The amount of the material can be expressed through total surface area. Thus \[A_{t}=4bh+b^{2}\]But \[h=\frac{ 4000 }{ b^{2} }\] Now insert the expression of h in At, the take derivative.
using the surface area formula pforvided by Zek \[A=4bh+b^2\] \[D[A=4bh+b^2]\] \[D[A]=D[4bh]+D[b^2]\] \[A'=4(D[bh])+2bb'\] \[A'=4(D[b]h+bD[h])+2bb'\] \[A'=4(b'h+bh')+2bb'\] \[A'=4b'h+4bh'+2bb'\] this gives us 2 equations that work together \[A'=4b'h+4bh'+2bb'\]\[0=2bb'h+b^2h'\] just trying to recall if i needed to go thru all that ... if not just for the practice
It is not what I am saying. What I am trying too explain is we have the volume 4000 = hbb and At = 4hb+bb. Now combining this two equations we get\[A_{t}=\frac{ 1600 }{ b }+b^{2}\]Therfore take the derivative at this stage. Will u do that?
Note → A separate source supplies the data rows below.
Record app_inv a : Prop := {
  chans_distinct : NoDup (omap chan_of (tasks a));
  chans_made c : c ∈ omap chan_of (tasks a) → c < channels a;
  fired_made c : c ∈ fired a → c < channels a;
  kept_newest c : cancel_rotate a = Some c → S c = channels a ∧ c ∉ fired a;
  queue_bound : length (queue a) ≤ QUEUE_LEN;
  messages_shown : ∃ n, n ≤ length (said a) ∧ queue a = drop n (said a) ∧
    messages (display a) = take MESSAGES_MAX_LEN (reverse (take n (said a)));
}.
Lemma app_inv_new : app_inv App_new.
Proof.
  split; simpl; try done; try (by intros ? ?%not_elem_of_nil); [constructor|lia|].
  by exists 0.
Qed.
Lemma app_inv_spawn k a : chan_of k = None → app_inv a → app_inv (spawn k a).
Proof.
  intros Hk [? ? ? ? ? ?].
  assert (omap chan_of (tasks a ++ [k]) = omap chan_of (tasks a)) as Ht.
  { rewrite omap_app. simpl. rewrite Hk. apply app_nil_r. }
  split; simpl; rewrite ?Ht; done.
Qed.
Lemma app_inv_event event a : app_inv a → app_inv (handle_event event a).
Proof.
  intros Ha. destruct event; simpl; try (by apply app_inv_spawn).
  - by destruct Ha.
  - by destruct Ha.
  - unfold cancel_rotate_absolute. destruct (cancel_rotate a) as [c|] eqn:Hc; [|done].
    destruct Ha as [? ? Hf Hk ? ?]. split; simpl; try done.
    intros c' [->|Hin]%elem_of_cons; [|by apply Hf]. destruct (Hk _ Hc). lia.
Qed.
Lemma app_inv_message msg q a :
  app_inv a → queue a = msg :: q → app_inv (with_display q (add_message msg (display a)) a).
Proof.
  intros [? ? ? ? Hq (n & Hn & Hd & Hm)] Hqueue. split; simpl; try done.
  - rewrite Hqueue in Hq. simpl in Hq. lia.
  - assert (said a !! n = Some msg) as Hsn.
    { rewrite <-(Nat.add_0_r n), <-lookup_drop, <-Hd, Hqueue. done. }
    exists (S n). split; [by apply lookup_lt_Some in Hsn|]. split.
    + pose proof (drop_S _ _ _ Hsn) as E. rewrite <-Hd, Hqueue in E. by simplify_eq.
    + rewrite (take_S_r _ _ _ Hsn), reverse_snoc, Hm. unfold MESSAGES_MAX_LEN.
      cbn [take]. by rewrite take_take.
Qed.
Lemma send_inv msg a a1 :
  send msg a = Some a1 → app_inv a → app_inv a1 ∧ tasks a1 = tasks a ∧ channels a1 = channels a ∧
    fired a1 = fired a ∧ cancel_rotate a1 = cancel_rotate a.
Proof.
  unfold send. destruct (Nat.ltb_spec (length (queue a)) QUEUE_LEN) as [Hlt|]; [|done].
  intros [= <-] [? ? ? ? Hq (n & Hn & Hd & Hm)]. split; [|done]. split; simpl; try done.
  - rewrite length_app. simpl. lia.
  - exists n. rewrite length_app, drop_app_le, take_app_le by done. split; [lia|]. by rewrite Hd.
Qed.
Lemma app_inv_poll i o a a' : app_inv a → app_step format (Poll i o) a = Some a' → app_inv a'.
Proof.
  intros Ha. unfold app_step. destruct (negb (running a)); [done|].
  destruct (tasks a !! i) as [k|] eqn:Hk; [|done]. cbn [mbind option_bind].
  destruct (resume format o k a) as [[a1 k']|] eqn:Hr; [|done]. intros [= <-].
  assert (∀ a2, app_inv a2 → tasks a2 = tasks a → chan_of k' = None → app_inv (with_tasks (<[i := k']> (tasks a2)) a2)) as Hplain.
  { intros a2 [Hd Hc ? ? ? ?] Ht Hk'. rewrite Ht in *.
    assert (omap chan_of (<[i := k']> (tasks a)) `sublist_of` omap chan_of (tasks a)) as Hsub
      by (by eapply omap_delete_sublist).
    split; simpl; try done; [by eapply sublist_NoDup|]. intros c Hin. apply Hc.
    by eapply elem_of_sublist. }
  destruct (resume_inv _ _ _ _ _ Hr) as [[[rs ->] Hk']|(Hkc & msg & a2 & Hs & Hcase)].
  - apply Hplain; [|done|done]. by destruct Ha.
  - destruct (send_inv _ _ _ Hs Ha) as (Ha2 & Ht & Hch & Hf & Hcr).
    destruct Hcase as [[-> ->]|[g Hg]]; [by apply Hplain|].
    unfold start_rotating, new_cancel in Hg. simplify_eq/=.
    destruct Ha2 as [Hd Hc Hfm Hkn Hq Hm].
    assert (omap chan_of (<[i := Rotating g (channels a2)]> (tasks a2)) ≡ₚ omap chan_of (tasks a2) ++ [channels a2])
      as Hp by (apply (omap_insert_new _ _ _ k); [by rewrite Ht|done|done]).
    split; simpl; try done.
    + rewrite Hp. apply NoDup_app. split; [done|]. split; [|apply NoDup_singleton].
      intros c Hin ->%list_elem_of_singleton. apply Hc in Hin. lia.
    + intros c. rewrite Hp, elem_of_app, list_elem_of_singleton. intros [?%Hc| ->]; lia.
    + intros c ?%Hfm. lia.
    + intros c [= <-]. split; [done|]. intros ?%Hfm. lia.
Qed.
Lemma app_inv_step ev a a' : app_inv a → app_step format ev a = Some a' → app_inv a'.
Proof.
  intros Ha. destruct ev as [event| |twist|p|i o]; [..|by apply app_inv_poll];
    unfold app_step; destruct (negb (running a)); try done.
  - intros [= <-]. by apply app_inv_event.
  - destruct (queue a) as [|msg q] eqn:Hq; [done|]. intros [= <-]. by apply app_inv_message.
  - intros [= <-]. by destruct Ha.
  - intros [= <-]. by destruct Ha.
Qed.
Lemma app_inv_run evs a a' : app_inv a → run format evs a = Some a' → app_inv a'.
Proof.
  revert a. induction evs as [|ev evs IH]; intros a Ha; simpl; [by intros [= <-]|].
  destruct (app_step format ev a) as [a1|] eqn:E; [|done]. apply IH. by eapply app_inv_step.
Qed.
yes dA/db = 0 \[1600b^{-1} + b^{2}\] \[0 = -1600b^{-2} + 2b\] solve for b
That is what I am saying. Thanks
b = 20 thanks everyone:)
we can prolly assume we can work this by adjusting the base with respect to itself so b'=1 \[A'=4h+4bh'+2b\]\[0=2bh+b^2h'\] \[2b=\frac{-b^2h'}{h}\] \[A'=4h-2\frac{b^2h'}{h}h'-\frac{b^2h'}{h}\]using h=4000b^-2, h'=-8000b^-3 \[A'=4\frac{4000}{b^2}-2\frac{b^2\frac{-8000^2}{b^6}}{\frac{4000}{b^2}}-\frac{b^2\frac{-8000}{b^3}}{\frac{4000}{b^2}}\] \[A'=\frac{16000}{b^2}-\frac{32000}{b^2}+2b\] \[A'=2b-\frac{16000}{b^2}\] \[A'=\frac{2b^3-16000}{b^2}=0\] \[b=2(1000)^{1/3}=20\]
im sure that was not the simplest route to take lol